What made Piaget’s cognitive theories so unique is that they were based on his observations of the children around him; this is an early example of observational psychology in practice, and explains why Piaget is considered an early pioneer in the field of psychology as well as in the field of education. Another important cognitive concept introduced by Jean Piaget is that of schemas: the word schema describes both the mental and physical actions involved in understanding and knowing. This is a word that has widespread use in our everyday parlance, and it effectively refers to a category of knowledge that can be used to better help us to interpret and understand the world. The process in which we obtain new knowledge was also referred to as a schema by Piaget, and when we gain new experiences, this might cause us to adapt or modify a schema that already existed within our mental framework.
This can be a difficult concept to understand without a practical example, so we will use the example of a dog to better explain this.

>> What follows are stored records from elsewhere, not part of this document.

(** The topological order only lists required skills. *)
Lemma release_incl db current X l : forall d q st,
  foldM (Challenge1.release db current) l (d, q) = Ok st ->
  incl q X -> incl l X -> incl (snd st) X.
Proof.
  induction l as [|skill l IH]; intros d q st Hf Hq Hl; simpl in Hf.
  - injection Hf as <-. exact Hq.
  - apply bind_ok_inv in Hf as ([d1 q1] & H1 & Hf).
    eapply IH; [exact Hf | | intros x Hx; apply Hl; right; exact Hx].
    unfold Challenge1.release in H1. simpl in H1.
    apply bind_ok_inv in H1 as (entry & _ & H1).
    destruct (mem current (Pre_Reqs entry)).
    + apply bind_ok_inv in H1 as (n & _ & H1).
      destruct (n - 1 =? 0); injection H1 as <- <-; [|exact Hq].
      apply incl_app; [exact Hq|]. intros x [<- | []]. apply Hl. left. reflexivity.
    + injection H1 as <- <-. exact Hq.
Qed.

Lemma kahn_loop_incl db required : forall fuel d queue order topo,
  Challenge1.kahn_loop fuel db required d queue order = Ok topo ->
  incl queue required -> incl order required -> incl topo required.
Proof.
  induction fuel as [|fuel IH]; intros d queue order topo Hk Hq Ho.
  - destruct queue; simpl in Hk; [|discriminate]. injection Hk as <-. exact Ho.
  - destruct queue as [|current rest]; simpl in Hk.
    + injection Hk as <-. exact Ho.
    + apply bind_ok_inv in Hk as (st & Hst & Hk).
      eapply IH; [exact Hk | |].
      * eapply release_incl; [exact Hst | | apply incl_refl].
        intros x Hx. apply Hq. right. exact Hx.
      * apply incl_app; [exact Ho|]. intros x [<- | []]. apply Hq. left. reflexivity.
Qed.

Lemma zero_in_degree_incl d required : forall queue,
  Challenge1.zero_in_degree d required = Ok queue -> incl queue required.
Proof.
  induction required as [|s rest IH]; intros queue Hz; simpl in Hz.
  - injection Hz as <-. apply incl_refl.
  - apply bind_ok_inv in Hz as (n & _ & Hz).
    apply bind_ok_inv in Hz as (tail & Ht & Hz). injection Hz as <-.
    specialize (IH _ Ht).
    destruct (n =? 0).
    + intros x [<- | Hx]; [left; reflexivity | right; apply IH, Hx].
    + intros x Hx. right. apply IH, Hx.
Qed.

Lemma topological_sort_incl db required topo :
  Challenge1.topological_sort_of db required = Ok topo -> incl topo required.
Proof.
  unfold Challenge1.topological_sort_of. intros Ht.
  apply bind_ok_inv in Ht as (d & _ & Ht).
  apply bind_ok_inv in Ht as (queue & Hq & Ht).
  eapply kahn_loop_incl; [exact Ht | |].
  - eapply zero_in_degree_incl; eauto.
  - intros x [].
Qed.
(** C3 as stated fails: a packet of a new timestamp whose payload stops
    before the picture id makes [UnPack] return an error after the
    previous buffer has been emitted and cleared and the timestamp and
    sequence number replaced. *)
Lemma error_state_counterexample :
  UnPack {| onRtp := true; onFrame := true; frameBuffer := [xaa];
            timestamp := 1000; lastSequence := 10; lost := false;
            building := true |}
         (inr (packet 0 11 2000 [x80; x80]))
  = ({| onRtp := true; onFrame := true; frameBuffer := [];
        timestamp := 2000; lastSequence := 11; lost := false; building := true |},
     [CallOnRtp (packet 0 11 2000 [x80; x80]); CallOnFrame [xaa] 1000 true],
     Err ShortPictureId) /\
  fst (fst (UnPack {| onRtp := true; onFrame := true; frameBuffer := [xaa];
                      timestamp := 1000; lastSequence := 10; lost := false;
                      building := true |}
                   (inr (packet 0 11 2000 [x80; x80]))))
  <> {| onRtp := true; onFrame := true; frameBuffer := [xaa];
        timestamp := 1000; lastSequence := 10; lost := false; building := true |}.
Proof.
  split; [reflexivity | discriminate].
Qed.

(** * Further properties of the VP8 parser *)

Lemma u8_toByte (z : Z) : 0 <= z < 256 -> u8 (toByte z) = z.
Proof.
  intros Hz. unfold toByte, wrap8. rewrite Z.mod_small by lia.
  destruct (Byte.of_N (Z.to_N z)) as [b |] eqn:E.
  - apply Byte.to_of_N in E. unfold u8. rewrite E. lia.
  - apply Byte.of_N_None_iff in E. lia.
Qed.
(** The backtest on the fifty rising candles, started at the last index:
    one result, what the body of [scanPair] makes of the fifty candles. *)
Example scanHistorical_on_rising_candles :
  exists r,
    scanHistorical (fun _ _ => "20.0"%string) (fun _ => "5"%string)
      EUR_USD M15 risingCandles 49 (fun _ => 7) = Ok [r]
    /\ r = scanPair (fun _ _ => "20.0"%string) (fun _ => "5"%string)
             EUR_USD M15 (natToString 49) 7 risingCandles
    /\ isSignalFound r = true.
Proof.
  eexists. split; [vm_compute; reflexivity |].
  split; vm_compute; reflexivity.
Qed.

(** A history of 150 candles: the pass at the last index sees the swings
    of the first fifty and finds an up-trend, where the body of
    [scanPair] on the last [CANDLES_TO_FETCH] candles alone, which hold
    no swing, finds none. *)
Example scanHistorical_sees_the_whole_history :
  length longHistory = 150
  /\ (exists r,
        scanHistoricalAt (fun _ _ => "20.0"%string) (fun _ => "5"%string)
          EUR_USD M15 longHistory 7 149 = Ok (Some r)
        /\ dsr_trend r = UP)
  /\ dsr_trend
       (scanPair (fun _ _ => "20.0"%string) (fun _ => "5"%string)
          EUR_USD M15 (natToString 149) 7
          (sliceLast CANDLES_TO_FETCH longHistory))
     = RANGING.
Proof.
  split; [reflexivity |].
  split; [eexists; split; vm_compute; reflexivity |].
  vm_compute. reflexivity.
Qed.
Lemma concat_replicate_singleton {A} (n : nat) (x : A) :
  concat (replicate n [x]) = replicate n x.
Proof. induction n as [|n IH]; simpl; by rewrite ?IH. Qed.

(** C3, as the code has it: with the navigation bar absent and the
    back-to-top control present nothing is raised while the page becomes
    ready, and afterwards exactly one TypeError per scroll event, so that
    the failure first surfaces at the first scroll event. *)
Theorem null_reference_surfaces d y a :
  getElementById "mainNavbar" d = None →
  is_Some (getElementById "backToTop" d) →
  errors (boot d y a) = [] ∧
  ∀ evs, errors (run (boot d y a) evs)
           = replicate (scrolls evs) (TypeError "classList").
Proof.
  intros Hn [b Hb].
  assert (boot_errors d = []) as Hboot by (unfold boot_errors; by rewrite Hb).
  split; [by rewrite boot_eq|].
  intros evs. rewrite errors_run, Hboot. unfold scroll_errors.
  rewrite Hn, Hb. simpl. apply concat_replicate_singleton.
Qed.

Lemma null_reference_surfaces_witness :
  errors (boot page_without_navbar 0 None) = [] ∧
  ∀ evs, errors (run (boot page_without_navbar 0 None) evs)
           = replicate (scrolls evs) (TypeError "classList").
Proof.
  apply (null_reference_surfaces page_without_navbar 0 None);
    [reflexivity | by exists 2].
Defined.

(** Against C3: with the back-to-top control absent the failure is there
    as soon as the page is ready, before any scroll event: the registration
    of the click listener has thrown. *)
Lemma back_to_top_absent_ready_raises :
  getElementById "backToTop" page_without_backToTop = None ∧
  errors (boot page_without_backToTop 0 None) = [TypeError "addEventListener"] ∧
  errors (boot page_without_backToTop 0 None) ≠ [].
Proof. repeat split; vm_compute; (reflexivity || discriminate). Qed.

Lemma invoke_SkipLinkClick_no_landmark d s :
  ids (dom s) = ids d → getElementById "main-content" d = None →
  invoke SkipLinkClick s = record PreventDefault (set_defaultPrevented true s).
Proof.
  intros Hids Hm. rewrite invoke_SkipLinkClick. cbn zeta.
  by rewrite (getElementById_same_ids _ (dom s) d), Hm.
Qed.
Lemma emits_universe_model (ax : nat) (df : positive) (x y : string) (st : state F) :
  emits P (universe_model a ax df x y) st.
Proof.
  unfold universe_model.
  destruct (full_sample_order a) as [o|] eqn:Horder; [|apply emits_ret].
  destruct ((_ || _) && (0 <? o)) eqn:Hfit; [|apply emits_ret].
  apply andb_true_iff in Hfit as [_ Hpos].
  do 8 (apply emits_bind; [emission_step | intros ? ? _]).
  apply emits_bind.
  { emission_walk ltac:(now apply P_drawing). }
  intros _ ? _. apply emits_bind.
  { apply emits_when. intros Hci.
    assert (Hband : band_requested a = true).
    { unfold band_requested. now rewrite Hci, Horder. }
    emission_walk ltac:(now apply P_band). }
  intros _ ? _. emission_walk idtac.
Qed.

Lemma emits_render (ax : nat) (df : positive) (x y : string) (hue : option string)
      (st : state F) :
  emits P (render a ax df x y hue) st.
Proof.
  unfold render.
  apply emits_bind; [apply emits_plot_layers | intros layers st1 _].
  apply emits_bind; [apply emits_universe_model | intros universe st2 _].
  apply emits_bind; [apply emits_legend_entries | intros legend st3 _].
  apply emits_bind; [apply emits_annotate | intros [] st4 _].
  apply emits_bind; [apply emits_when; intros _; apply emits_line_45 | intros [] st5 _].
  apply emits_decorate.
Qed.

Lemma emits_plot_scatter (df : positive) (st : state F) :
  emits P (plot_scatter df a) st.
Proof.
  unfold plot_scatter.
  apply emits_bind; [apply emits_copy_dropna | intros l st1 _].
  apply emits_bind; [apply emits_resolve_columns | intros [[[x y] hue'] l'] st2 _].
  apply emits_bind; [apply emits_make_axes | intros fa st3 _].
  apply emits_bind; [apply emits_render | intros [] st4 _; apply emits_ret].
Qed.

End Generic.

(** The confidence band is drawn on request only, whatever the outcome of
    the call: an edge of the band is logged only when
    [add_universe_model_ci] is set and [full_sample_order] is positive.
    plot_classification_scatter never draws it. *)
Theorem ci_band_only_on_request (a : scatter_args F) (c : classification_args F)
        (df : positive) (st : state F) :
  (exists new,
      log (snd (plot_scatter df a st)) = (log st ++ new)%list
      /\ Forall (fun call => is_ci_band call = true -> band_requested a = true) new)
  /\ (exists new,
         log (snd (plot_classification_scatter df c st)) = (log st ++ new)%list
         /\ Forall (fun call => is_ci_band call = false) new).
Proof.
  assert (Hcore : forall a df st,
             emits (fun call => is_ci_band call = true -> band_requested a = true)
                   (plot_scatter df a) st).
  { clear. intros a df st. apply emits_plot_scatter.
    - intros [] Hc; try discriminate Hc; intros Hb; discriminate Hb.
    - intros [] Hc; try discriminate Hc; intros Hb; try discriminate Hb.
      cbn in Hc, Hb. apply String.eqb_eq in Hc. subst. destruct lw; discriminate.
    - intros Hband call _ _. exact Hband.
    - intros call _ _ _ Hc Hb. congruence.
    - intros [] Hc; try discriminate Hc; intros Hb; discriminate Hb. }
  split; [apply Hcore|].
  change (emits (fun call => is_ci_band call = false)
                (plot_classification_scatter df c) st).
  unfold plot_classification_scatter.
  apply emits_bind; [apply emits_get_frame | intros d st1 _].
  apply emits_bind; [emission_walk idtac | intros x st2 _].
  apply emits_bind; [emission_walk idtac | intros y st3 _].
  apply emits_bind; [apply emits_lift | intros classified st4 _].
  apply emits_bind; [apply emits_new_frame | intros l st5 _].
  apply emits_bind; [|intros; apply emits_ret].
  eapply emits_impl; [|apply (Hcore (classification_scatter_args c x y))].
  cbn. intros call Hcall. destruct (is_ci_band call); [|reflexivity].
  specialize (Hcall eq_refl). discriminate Hcall.
Qed.

End PlotScatterLog.

(** ** The tables handed to seaborn *)

Section PlottedTables.
Context {F : Type} {num : Float64 F} {M : Type} {lib : Delegates F M}.

Lemma complete_frame_dropna (d : frame F) : complete_frame (dropna d) = true.
Proof.
  unfold complete_frame, dropna. cbn [columns rows].
  apply forallb_forall. intros r Hr. now apply filter_In in Hr as [_ Hr].
Qed.

Lemma row_get_insert (r : gmap string (cell F)) (k c : string) (v : cell F) :
  row_get (<[k := v]> r) c = if decide (k = c) then v else row_get r c.
Proof.
  unfold row_get. destruct (decide (k = c)) as [-> | Hne].
  - now rewrite lookup_insert_eq.
  - now rewrite lookup_insert_ne.
Qed.

Lemma complete_row_cell (cols : list string) (r : gmap string (cell F)) (c : string) :
  complete_row cols r = true -> c ∈ cols -> is_missing (row_get r c) = false.
Proof.
  unfold complete_row. intros Hall Hc. rewrite forallb_forall in Hall.
  apply list_elem_of_In, Hall in Hc. now apply negb_true_iff in Hc.
Qed.

Lemma complete_frame_melt (d : frame F) (x : string) (vars : list string)
      (var_name value_name : string) :
  complete_frame d = true -> x ∈ columns d ->
  (forall v, In v vars -> v ∈ columns d) ->
  complete_frame (melt d x vars var_name value_name) = true.
Proof.
  intros Hd Hx Hvars. unfold complete_frame in *. rewrite forallb_forall in Hd.
  apply forallb_forall. intros row Hrow. cbn [melt rows columns] in *.
  apply in_flat_map in Hrow as (v & Hv & Hrow).
  apply in_map_iff in Hrow as (r & <- & Hr).
  pose proof (complete_row_cell _ _ x (Hd r Hr) Hx) as Hxcell.
  pose proof (complete_row_cell _ _ v (Hd r Hr) (Hvars v Hv)) as Hvcell.
  unfold complete_row. cbn [forallb]. rewrite !row_get_insert.
  repeat match goal with
         | |- context [decide (?p = ?q)] => destruct (decide (p = q))
         end;
    try contradiction; cbn [is_missing negb andb];
    rewrite ?Hxcell, ?Hvcell; reflexivity.
Qed.

Lemma resolve_complete (a : scatter_args F) (d : frame F) (x y : string)
      (hue' : option string) (melted : option (frame F)) :
  resolve a d = Ok (x, y, hue', melted) -> complete_frame d = true ->
  complete_frame (default d melted) = true.
Proof.
  intros Hres Hd. destruct melted as [m|]; [|exact Hd]. cbn [default].
  unfold resolve in Hres.
  destruct (match x_column a with Some _ => _ | None => _ end) as [x0|e];
    [|discriminate]. cbn [rbind] in Hres.
  destruct (y_column a); [discriminate|].
  destruct (two_or_three d (hue a)).
  { destruct (list_item (columns d) 1); discriminate. }
  unfold columns_drop in Hres.
  destruct (bool_decide (x0 ∈ columns d)) eqn:Hin; [|discriminate].
  apply bool_decide_eq_true in Hin. cbn [rbind] in Hres.
  injection Hres as <- <- <- <-.
  apply complete_frame_melt; [exact Hd | exact Hin |].
  intros v Hv. apply filter_In in Hv as [Hv _]. now apply list_elem_of_In.
Qed.

Lemma forallb_insert_sorted (f : gmap string (cell F) -> bool) (name : string)
      (r : gmap string (cell F)) (l : list (gmap string (cell F))) :
  forallb f (insert_sorted name r l) = f r && forallb f l.
Proof.
  induction l as [|r' l IH]; cbn [insert_sorted forallb]; [reflexivity|].
  destruct (cell_lt _ _); cbn [forallb]; [reflexivity|].
  rewrite IH. destruct (f r), (f r'); reflexivity.
Qed.

Lemma complete_group_data (d data : frame F) (x y hue : string) (hue_id : cell F)
      (xs ys : list (cell F)) :
  group_data d x y hue hue_id = Ok (data, xs, ys) ->
  complete_frame d = true -> complete_frame data = true.
Proof.
  unfold group_data, select_eq, sort_values. intros Hdata Hd.
  destruct (column d hue); [|discriminate]. cbn [rbind] in Hdata.
  destruct (column _ x) as [xcol|]; [|discriminate]. cbn [rbind] in Hdata.
  destruct (column _ x) as [xs'|]; [|discriminate]. cbn [rbind] in Hdata.
  destruct (column _ y) as [ys'|]; [|discriminate]. cbn [rbind] in Hdata.
  injection Hdata as <- _ _.
  unfold complete_frame in *. cbn [columns rows].
  assert (Hsel : forallb (complete_row (columns d))
                   (List.filter (fun r => cell_eqb (row_get r hue) hue_id) (rows d))
                 = true).
  { rewrite forallb_forall in Hd. apply forallb_forall.
    intros r Hr. apply filter_In in Hr as [Hr _]. now apply Hd. }
  revert Hsel. generalize (List.filter (fun r => cell_eqb (row_get r hue) hue_id) (rows d)).
  intros l. induction l as [|r l IH]; cbn [fold_right forallb]; [reflexivity|].
  intros Hl. apply andb_true_iff in Hl as [Hr Hl].
  rewrite forallb_insert_sorted, Hr. now apply IH.
Qed.

Lemma emits_plot_group_curve_complete (a : scatter_args F) (ax : nat)
      (x y : string) (data_hue : frame F) (xs : list (cell F))
      (x1 : list (list F)) (reg_model : M) (color : string) (st : state F) :
  complete_frame data_hue = true ->
  emits data_complete (plot_group_curve a ax x y data_hue xs x1 reg_model color) st.
Proof.
  intros Hdata. unfold plot_group_curve.
  emission_walk ltac:(first [exact Hdata | exact I]).
Qed.

Lemma emits_plot_hue_groups_complete (a : scatter_args F) (ax : nat)
      (df : positive) (x y hue : string) (palette : list string) (d : frame F)
      (hue_ids : list (cell F)) :
  complete_frame d = true ->
  forall (idx : nat) (models : list (cell F * M)) (st : state F),
    heap st !! df = Some d ->
    emits data_complete
          (plot_hue_groups a ax df x y hue palette idx hue_ids models) st.
Proof.
  intros Hd. induction hue_ids as [|hue_id rest IH]; intros idx models st Hdf;
    cbn [plot_hue_groups].
  - apply emits_ret.
  - apply emits_bind; [apply emits_get_frame | intros d1 st1 Hget].
    apply get_frame_Ok_inv in Hget as [Hd1 ->].
    assert (d1 = d) by congruence. subst d1.
    apply emits_bind; [apply emits_lift | intros [[data xs] ys] st2 Hdata].
    apply lift_Ok_inv in Hdata as [Hdata ->].
    apply complete_group_data in Hdata; [|exact Hd].
    apply emits_bind; [apply emits_lift | intros x1 st3 Hx1].
    apply lift_Ok_inv in Hx1 as [_ ->].
    apply emits_bind; [apply emits_lift | intros reg_model st4 Hfit].
    apply lift_Ok_inv in Hfit as [_ ->].
    apply emits_bind; [apply emits_lift | intros color st5 Hcolor].
    apply lift_Ok_inv in Hcolor as [_ ->].
    apply emits_bind; [now apply emits_emit | intros [] st6 Hemit].
    unfold emit in Hemit. injection Hemit as <-.
    apply emits_bind; [now apply emits_plot_group_curve_complete | intros [] st7 Hcurve].
    apply IH.
    match type of Hcurve with
    | ?m ?s = _ => destruct (ok_plot_group_curve a df d ax x y data xs x1 reg_model
                               color s) as [_ Hkeep]
    end.
    rewrite Hcurve in Hkeep. now apply Hkeep.
Qed.

Lemma emits_plot_layers_complete (a : scatter_args F) (ax : nat) (df : positive)
      (x y : string) (hue : option string) (d : frame F) (st : state F) :
  heap st !! df = Some d -> complete_frame d = true ->
  emits data_complete (plot_layers a ax df x y hue) st.
Proof.
  intros Hdf Hd. unfold plot_layers. destruct hue as [h|].
  - apply emits_bind; [apply emits_get_frame | intros d1 st1 Hget].
    apply get_frame_Ok_inv in Hget as [_ ->].
    apply emits_bind.
    { destruct (colors a); emission_walk idtac. }
    intros palette st2 Hpalette.
    assert (st2 = st) as ->.
    { destruct (colors a); [now injection Hpalette|].
      inv_bind Hpalette as hc stc Hc. apply lift_Ok_inv in Hc as [_ ->].
      now injection Hpalette. }
    apply emits_bind; [apply emits_lift | intros hue_col st3 Hcol].
    apply lift_Ok_inv in Hcol as [_ ->].
    apply emits_bind; [|intros; apply emits_ret].
    now apply emits_plot_hue_groups_complete with d.
  - destruct (full_sample_order a) as [o|]; [|apply emits_ret].
    apply emits_bind; [apply emits_get_frame | intros d1 st1 Hget].
    apply get_frame_Ok_inv in Hget as [Hd1 ->].
    assert (d1 = d) by congruence. subst d1.
    emission_walk ltac:(exact Hd).
Qed.

Lemma data_complete_other (c : call F) : is_data_layer c = false -> data_complete c.
Proof. destruct c; intros Hc; try discriminate Hc; exact I. Qed.

Lemma emits_plot_scatter_complete (a : scatter_args F) (df : positive)
      (st : state F) :
  emits data_complete (plot_scatter df a) st.
Proof.
  unfold plot_scatter.
  apply emits_bind; [apply emits_copy_dropna | intros l st1 Hcopy].
  apply copy_dropna_Ok_inv in Hcopy as (d & _ & Hl & _).
  apply emits_bind; [apply emits_resolve_columns | intros [[[x y] hue'] l'] st2 Hres].
  apply resolve_columns_Ok_inv in Hres as (d1 & melted & Hd1 & Hres & Hl' & _).
  assert (d1 = dropna d) by congruence. subst d1.
  apply resolve_complete in Hres; [|apply complete_frame_dropna].
  apply emits_bind.
  { apply emits_make_axes. intros c _ Hc _ _. now apply data_complete_other. }
  intros fa st3 Haxes. apply make_axes_Ok_inv in Haxes as [Hheap _].
  rewrite <- Hheap in Hl'.
  apply emits_bind; [|intros; apply emits_ret].
  unfold render.
  apply emits_bind; [now apply emits_plot_layers_complete with (default (dropna d) melted)|].
  intros layers st4 _.
  apply emits_bind.
  { apply emits_universe_model.
    - intros _ c Hc. destruct c; try discriminate Hc. exact I.
    - intros c _ Hc _ _. now apply data_complete_other. }
  intros universe st5 _.
  apply emits_bind; [apply emits_legend_entries | intros legend st6 _].
  apply emits_bind.
  { apply emits_annotate. intros c _ Hc _ _. now apply data_complete_other. }
  intros [] st7 _.
  apply emits_bind.
  { apply emits_when. intros _. apply emits_line_45.
    intros c _ Hc _ _. now apply data_complete_other. }
  intros [] st8 _.
  apply emits_decorate. intros c Hc. destruct c; try discriminate Hc; exact I.
Qed.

If a child’s first encounter with a dog is with a terrier, then they might have a schema of dogs in their mind as being small, having wiry fur, having four legs, barking loudly and so on. As that child develops and meets new dogs, their understanding of dogs will change. Thus, their schema of dogs will change to accept that dogs come in a variety of sizes, that they do all have four legs, and that they come in a variety of colours. As time goes on and their learning ability grows, they might add other genetic understanding into that schema of a dog, adding new observations all the time. This is a basic example of a much greater concept, and one that is a great way to help us understand how children position their place in the world, and how this position continues to grow.